══ STORED DATA

(* ===== verification/_CoqProject ===== *)
-Q . S2P
Prelude.v
RustString.v
Sql.v
Effects.v
Json.v
JsonText.v
Durable.v
Substitution.v
SubstitutionSpec.v
Graph.v
Flatten.v
FlattenSpec.v
Lineage.v
NodeStatus.v
Origin.v
StatusWrite.v
HttpConfig.v
Admission.v
GraphLoad.v
GraphLoadSpec.v
Orchestration.v
OrchestrationFacts.v
WaitSpec.v
OrchestrationSpec.v
Outcome.v
SubtreeSpec.v
NodeSpec.v
UrlCrate.v
Ssrf.v
Redact.v
Dsl.v
DslSpec.v
Submission.v
SubmissionSpec.v
ConfigChildren.v
StartedGraph.v
Session.v
SessionSpec.v
Maintenance.v
RetentionSpec.v
OriginRetentionSpec.v
MaintenanceSpec.v
Worker.v
WorkerSpec.v
Registration.v
RegistrationSpec.v
Routing.v
RoutingSpec.v
SqlActivity.v
SqlActivitySpec.v
Client.v
ClientSpec.v
Quota.v
QuotaSpec.v
NewSession.v
NewSessionSpec.v
Endpoints.v
Explain.v
Secrets.v
HttpResponse.v
Monitoring.v
HttpRequest.v
HttpOptions.v
HttpOptionsSpec.v
EndpointSpec.v
SecretSpec.v
HttpRequestSpec.v
HttpResponseSpec.v
ExplainSpec.v
MonitoringSpec.v
Registry.v
RegistrySpec.v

════

ACTION ITEM:
Copy down the whole of the data above, matching it exactly.

ANSWER BOX:
(* ===== verification/_CoqProject ===== *)
-Q . S2P
Prelude.v
RustString.v
Sql.v
Effects.v
Json.v
JsonText.v
Durable.v
Substitution.v
SubstitutionSpec.v
Graph.v
Flatten.v
FlattenSpec.v
Lineage.v
NodeStatus.v
Origin.v
StatusWrite.v
HttpConfig.v
Admission.v
GraphLoad.v
GraphLoadSpec.v
Orchestration.v
OrchestrationFacts.v
WaitSpec.v
OrchestrationSpec.v
Outcome.v
SubtreeSpec.v
NodeSpec.v
UrlCrate.v
Ssrf.v
Redact.v
Dsl.v
DslSpec.v
Submission.v
SubmissionSpec.v
ConfigChildren.v
StartedGraph.v
Session.v
SessionSpec.v
Maintenance.v
RetentionSpec.v
OriginRetentionSpec.v
MaintenanceSpec.v
Worker.v
WorkerSpec.v
Registration.v
RegistrationSpec.v
Routing.v
RoutingSpec.v
SqlActivity.v
SqlActivitySpec.v
Client.v
ClientSpec.v
Quota.v
QuotaSpec.v
NewSession.v
NewSessionSpec.v
Endpoints.v
Explain.v
Secrets.v
HttpResponse.v
Monitoring.v
HttpRequest.v
HttpOptions.v
HttpOptionsSpec.v
EndpointSpec.v
SecretSpec.v
HttpRequestSpec.v
HttpResponseSpec.v
ExplainSpec.v
MonitoringSpec.v
Registry.v
RegistrySpec.v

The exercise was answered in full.